**DATA SUPPLIED**
•••••
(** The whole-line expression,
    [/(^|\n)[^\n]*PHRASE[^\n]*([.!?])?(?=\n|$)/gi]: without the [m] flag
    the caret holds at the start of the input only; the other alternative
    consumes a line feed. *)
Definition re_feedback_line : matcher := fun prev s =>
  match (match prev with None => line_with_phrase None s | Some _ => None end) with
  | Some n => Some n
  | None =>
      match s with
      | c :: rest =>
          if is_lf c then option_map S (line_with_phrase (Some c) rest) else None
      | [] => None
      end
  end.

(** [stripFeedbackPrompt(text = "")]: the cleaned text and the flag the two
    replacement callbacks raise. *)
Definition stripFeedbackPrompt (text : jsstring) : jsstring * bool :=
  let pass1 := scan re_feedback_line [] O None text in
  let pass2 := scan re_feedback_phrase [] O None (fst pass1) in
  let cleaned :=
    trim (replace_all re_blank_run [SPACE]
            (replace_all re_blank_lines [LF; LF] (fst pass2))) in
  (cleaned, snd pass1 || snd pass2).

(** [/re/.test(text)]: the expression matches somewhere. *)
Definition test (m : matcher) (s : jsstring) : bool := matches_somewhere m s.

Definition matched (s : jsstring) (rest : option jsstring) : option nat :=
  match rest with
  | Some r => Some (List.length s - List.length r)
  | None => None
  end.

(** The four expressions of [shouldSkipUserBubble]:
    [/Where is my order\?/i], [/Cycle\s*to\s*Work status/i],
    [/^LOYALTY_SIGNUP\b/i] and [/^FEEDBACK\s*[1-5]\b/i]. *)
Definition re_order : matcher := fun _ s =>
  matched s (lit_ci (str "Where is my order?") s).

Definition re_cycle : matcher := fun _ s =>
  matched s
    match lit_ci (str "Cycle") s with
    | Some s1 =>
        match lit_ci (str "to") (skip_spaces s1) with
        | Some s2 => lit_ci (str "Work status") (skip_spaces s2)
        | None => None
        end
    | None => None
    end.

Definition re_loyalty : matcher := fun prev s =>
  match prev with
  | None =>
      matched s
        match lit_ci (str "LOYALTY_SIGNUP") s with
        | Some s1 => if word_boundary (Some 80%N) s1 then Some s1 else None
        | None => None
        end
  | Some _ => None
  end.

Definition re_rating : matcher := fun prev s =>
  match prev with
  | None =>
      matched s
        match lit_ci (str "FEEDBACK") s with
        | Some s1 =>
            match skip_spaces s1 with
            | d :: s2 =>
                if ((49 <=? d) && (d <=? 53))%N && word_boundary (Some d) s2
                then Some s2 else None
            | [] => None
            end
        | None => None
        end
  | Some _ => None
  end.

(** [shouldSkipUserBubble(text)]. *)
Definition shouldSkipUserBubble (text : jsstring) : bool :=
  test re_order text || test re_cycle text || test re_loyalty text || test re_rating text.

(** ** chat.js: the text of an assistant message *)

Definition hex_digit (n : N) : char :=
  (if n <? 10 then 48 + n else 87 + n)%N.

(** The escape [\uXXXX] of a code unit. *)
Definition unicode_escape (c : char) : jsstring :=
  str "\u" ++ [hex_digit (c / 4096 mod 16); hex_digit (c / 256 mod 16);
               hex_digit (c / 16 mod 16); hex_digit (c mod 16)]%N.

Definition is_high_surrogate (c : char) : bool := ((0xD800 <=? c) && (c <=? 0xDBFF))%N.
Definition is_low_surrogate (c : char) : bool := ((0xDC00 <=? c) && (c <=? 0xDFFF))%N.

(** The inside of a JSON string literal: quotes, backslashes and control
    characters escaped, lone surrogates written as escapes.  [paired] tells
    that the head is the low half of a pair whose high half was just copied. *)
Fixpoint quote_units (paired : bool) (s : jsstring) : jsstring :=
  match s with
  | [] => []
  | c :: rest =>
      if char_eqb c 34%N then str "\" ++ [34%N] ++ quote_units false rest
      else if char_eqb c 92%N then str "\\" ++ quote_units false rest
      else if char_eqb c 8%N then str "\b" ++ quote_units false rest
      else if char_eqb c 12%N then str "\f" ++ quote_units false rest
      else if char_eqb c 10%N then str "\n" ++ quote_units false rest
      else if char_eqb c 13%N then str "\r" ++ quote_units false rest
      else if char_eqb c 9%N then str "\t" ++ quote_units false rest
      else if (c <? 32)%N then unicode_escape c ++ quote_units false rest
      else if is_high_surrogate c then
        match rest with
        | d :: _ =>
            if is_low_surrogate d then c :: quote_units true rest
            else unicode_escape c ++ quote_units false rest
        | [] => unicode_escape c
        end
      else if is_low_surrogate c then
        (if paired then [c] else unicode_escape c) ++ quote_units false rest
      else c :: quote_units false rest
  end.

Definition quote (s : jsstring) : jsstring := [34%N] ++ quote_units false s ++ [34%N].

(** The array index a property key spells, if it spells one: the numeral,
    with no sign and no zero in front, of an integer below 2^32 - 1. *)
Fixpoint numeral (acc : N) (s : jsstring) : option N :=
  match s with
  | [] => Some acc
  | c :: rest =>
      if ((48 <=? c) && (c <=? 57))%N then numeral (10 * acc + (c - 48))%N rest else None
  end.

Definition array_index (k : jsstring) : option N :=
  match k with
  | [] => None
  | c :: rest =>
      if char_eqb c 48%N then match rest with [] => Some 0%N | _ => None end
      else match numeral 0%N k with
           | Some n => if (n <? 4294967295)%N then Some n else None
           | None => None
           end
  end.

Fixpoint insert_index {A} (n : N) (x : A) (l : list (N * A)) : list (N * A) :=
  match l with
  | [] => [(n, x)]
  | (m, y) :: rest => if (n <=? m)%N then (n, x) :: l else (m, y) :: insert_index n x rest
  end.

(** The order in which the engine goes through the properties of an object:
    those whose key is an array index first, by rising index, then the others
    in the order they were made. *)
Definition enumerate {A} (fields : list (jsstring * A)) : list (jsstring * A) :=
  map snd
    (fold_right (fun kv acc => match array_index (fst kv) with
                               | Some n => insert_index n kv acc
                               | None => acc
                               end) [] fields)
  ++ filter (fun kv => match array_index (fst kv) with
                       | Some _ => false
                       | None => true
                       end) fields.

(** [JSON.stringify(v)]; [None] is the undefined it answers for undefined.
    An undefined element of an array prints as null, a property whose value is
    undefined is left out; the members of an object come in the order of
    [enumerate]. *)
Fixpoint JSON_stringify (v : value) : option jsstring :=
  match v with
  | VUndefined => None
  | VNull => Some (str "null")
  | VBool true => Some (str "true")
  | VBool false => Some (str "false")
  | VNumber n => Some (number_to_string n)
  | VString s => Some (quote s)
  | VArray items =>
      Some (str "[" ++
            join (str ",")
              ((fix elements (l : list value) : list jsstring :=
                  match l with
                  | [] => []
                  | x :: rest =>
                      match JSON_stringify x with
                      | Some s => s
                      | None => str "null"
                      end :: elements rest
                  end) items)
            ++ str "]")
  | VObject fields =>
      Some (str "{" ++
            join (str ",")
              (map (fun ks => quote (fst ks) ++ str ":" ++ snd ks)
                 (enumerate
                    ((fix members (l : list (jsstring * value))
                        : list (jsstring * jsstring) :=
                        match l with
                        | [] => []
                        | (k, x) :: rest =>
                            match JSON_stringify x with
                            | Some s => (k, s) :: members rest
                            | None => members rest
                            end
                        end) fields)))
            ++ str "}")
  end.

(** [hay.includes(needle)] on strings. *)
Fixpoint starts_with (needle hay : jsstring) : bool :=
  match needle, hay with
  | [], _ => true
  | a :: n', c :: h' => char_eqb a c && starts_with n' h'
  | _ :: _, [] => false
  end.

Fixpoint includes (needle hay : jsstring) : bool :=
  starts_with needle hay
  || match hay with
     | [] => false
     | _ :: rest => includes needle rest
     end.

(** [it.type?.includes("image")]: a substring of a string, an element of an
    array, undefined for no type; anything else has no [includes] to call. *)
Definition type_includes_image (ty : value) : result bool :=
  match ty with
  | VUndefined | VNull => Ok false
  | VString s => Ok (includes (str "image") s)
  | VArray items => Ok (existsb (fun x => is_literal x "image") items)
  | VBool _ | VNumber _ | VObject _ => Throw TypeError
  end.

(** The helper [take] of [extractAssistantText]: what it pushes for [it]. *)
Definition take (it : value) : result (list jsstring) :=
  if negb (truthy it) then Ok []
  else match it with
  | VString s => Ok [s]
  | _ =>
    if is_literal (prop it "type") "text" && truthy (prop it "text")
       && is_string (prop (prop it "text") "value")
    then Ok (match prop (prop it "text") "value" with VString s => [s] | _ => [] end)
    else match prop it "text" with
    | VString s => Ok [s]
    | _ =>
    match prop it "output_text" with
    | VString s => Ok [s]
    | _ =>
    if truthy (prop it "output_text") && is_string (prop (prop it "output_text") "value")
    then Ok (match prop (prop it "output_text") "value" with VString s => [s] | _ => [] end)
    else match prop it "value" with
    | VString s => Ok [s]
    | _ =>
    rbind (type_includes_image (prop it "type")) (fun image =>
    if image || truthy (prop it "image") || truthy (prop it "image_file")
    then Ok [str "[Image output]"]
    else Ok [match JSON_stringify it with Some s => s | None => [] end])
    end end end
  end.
•••••
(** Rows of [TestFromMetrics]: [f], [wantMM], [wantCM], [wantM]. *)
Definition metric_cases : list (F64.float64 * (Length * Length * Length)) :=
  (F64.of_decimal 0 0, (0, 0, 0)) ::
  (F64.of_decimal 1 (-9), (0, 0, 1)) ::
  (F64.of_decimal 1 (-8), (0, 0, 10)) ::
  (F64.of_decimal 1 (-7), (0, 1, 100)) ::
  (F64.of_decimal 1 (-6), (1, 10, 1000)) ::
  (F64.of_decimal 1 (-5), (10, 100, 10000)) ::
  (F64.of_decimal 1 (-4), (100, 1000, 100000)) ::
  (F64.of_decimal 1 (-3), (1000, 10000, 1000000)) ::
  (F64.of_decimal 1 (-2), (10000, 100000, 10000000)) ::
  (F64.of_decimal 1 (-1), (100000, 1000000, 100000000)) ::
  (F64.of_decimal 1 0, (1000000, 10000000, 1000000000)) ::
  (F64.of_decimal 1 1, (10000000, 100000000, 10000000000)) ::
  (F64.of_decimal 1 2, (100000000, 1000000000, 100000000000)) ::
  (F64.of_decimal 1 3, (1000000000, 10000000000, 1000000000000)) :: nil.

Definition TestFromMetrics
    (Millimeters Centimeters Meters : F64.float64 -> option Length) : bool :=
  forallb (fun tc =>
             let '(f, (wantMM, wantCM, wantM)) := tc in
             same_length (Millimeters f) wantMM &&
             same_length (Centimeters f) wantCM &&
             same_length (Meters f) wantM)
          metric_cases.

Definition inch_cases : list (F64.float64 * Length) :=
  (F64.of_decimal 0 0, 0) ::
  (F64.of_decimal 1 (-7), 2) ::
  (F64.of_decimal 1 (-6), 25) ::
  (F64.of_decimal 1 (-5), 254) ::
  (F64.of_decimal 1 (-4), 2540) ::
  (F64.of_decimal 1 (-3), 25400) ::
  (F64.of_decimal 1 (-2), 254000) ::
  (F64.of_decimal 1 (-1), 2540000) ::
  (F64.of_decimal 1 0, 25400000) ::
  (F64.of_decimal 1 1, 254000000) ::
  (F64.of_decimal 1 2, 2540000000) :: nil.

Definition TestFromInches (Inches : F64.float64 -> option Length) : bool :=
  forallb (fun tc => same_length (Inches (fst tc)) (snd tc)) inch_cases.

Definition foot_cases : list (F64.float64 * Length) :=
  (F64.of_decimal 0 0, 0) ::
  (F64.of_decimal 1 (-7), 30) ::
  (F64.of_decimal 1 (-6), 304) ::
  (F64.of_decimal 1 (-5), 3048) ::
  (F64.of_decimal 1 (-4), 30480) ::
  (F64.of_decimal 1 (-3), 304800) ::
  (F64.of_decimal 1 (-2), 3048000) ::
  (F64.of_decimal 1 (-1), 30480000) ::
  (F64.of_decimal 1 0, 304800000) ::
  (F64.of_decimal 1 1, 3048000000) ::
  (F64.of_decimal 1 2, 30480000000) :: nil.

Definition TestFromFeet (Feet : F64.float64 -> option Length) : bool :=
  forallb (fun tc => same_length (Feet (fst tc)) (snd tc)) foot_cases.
•••••
**PROBLEM**
From the entries above, give again exactly the lines running from the line with "(** The whole-line" to the line with "(replace_all re_blank_lines [LF;"; include both of those lines.

**EXERCISE RESPONSE**
(** The whole-line expression,
    [/(^|\n)[^\n]*PHRASE[^\n]*([.!?])?(?=\n|$)/gi]: without the [m] flag
    the caret holds at the start of the input only; the other alternative
    consumes a line feed. *)
Definition re_feedback_line : matcher := fun prev s =>
  match (match prev with None => line_with_phrase None s | Some _ => None end) with
  | Some n => Some n
  | None =>
      match s with
      | c :: rest =>
          if is_lf c then option_map S (line_with_phrase (Some c) rest) else None
      | [] => None
      end
  end.

(** [stripFeedbackPrompt(text = "")]: the cleaned text and the flag the two
    replacement callbacks raise. *)
Definition stripFeedbackPrompt (text : jsstring) : jsstring * bool :=
  let pass1 := scan re_feedback_line [] O None text in
  let pass2 := scan re_feedback_phrase [] O None (fst pass1) in
  let cleaned :=
    trim (replace_all re_blank_run [SPACE]
            (replace_all re_blank_lines [LF; LF] (fst pass2))) in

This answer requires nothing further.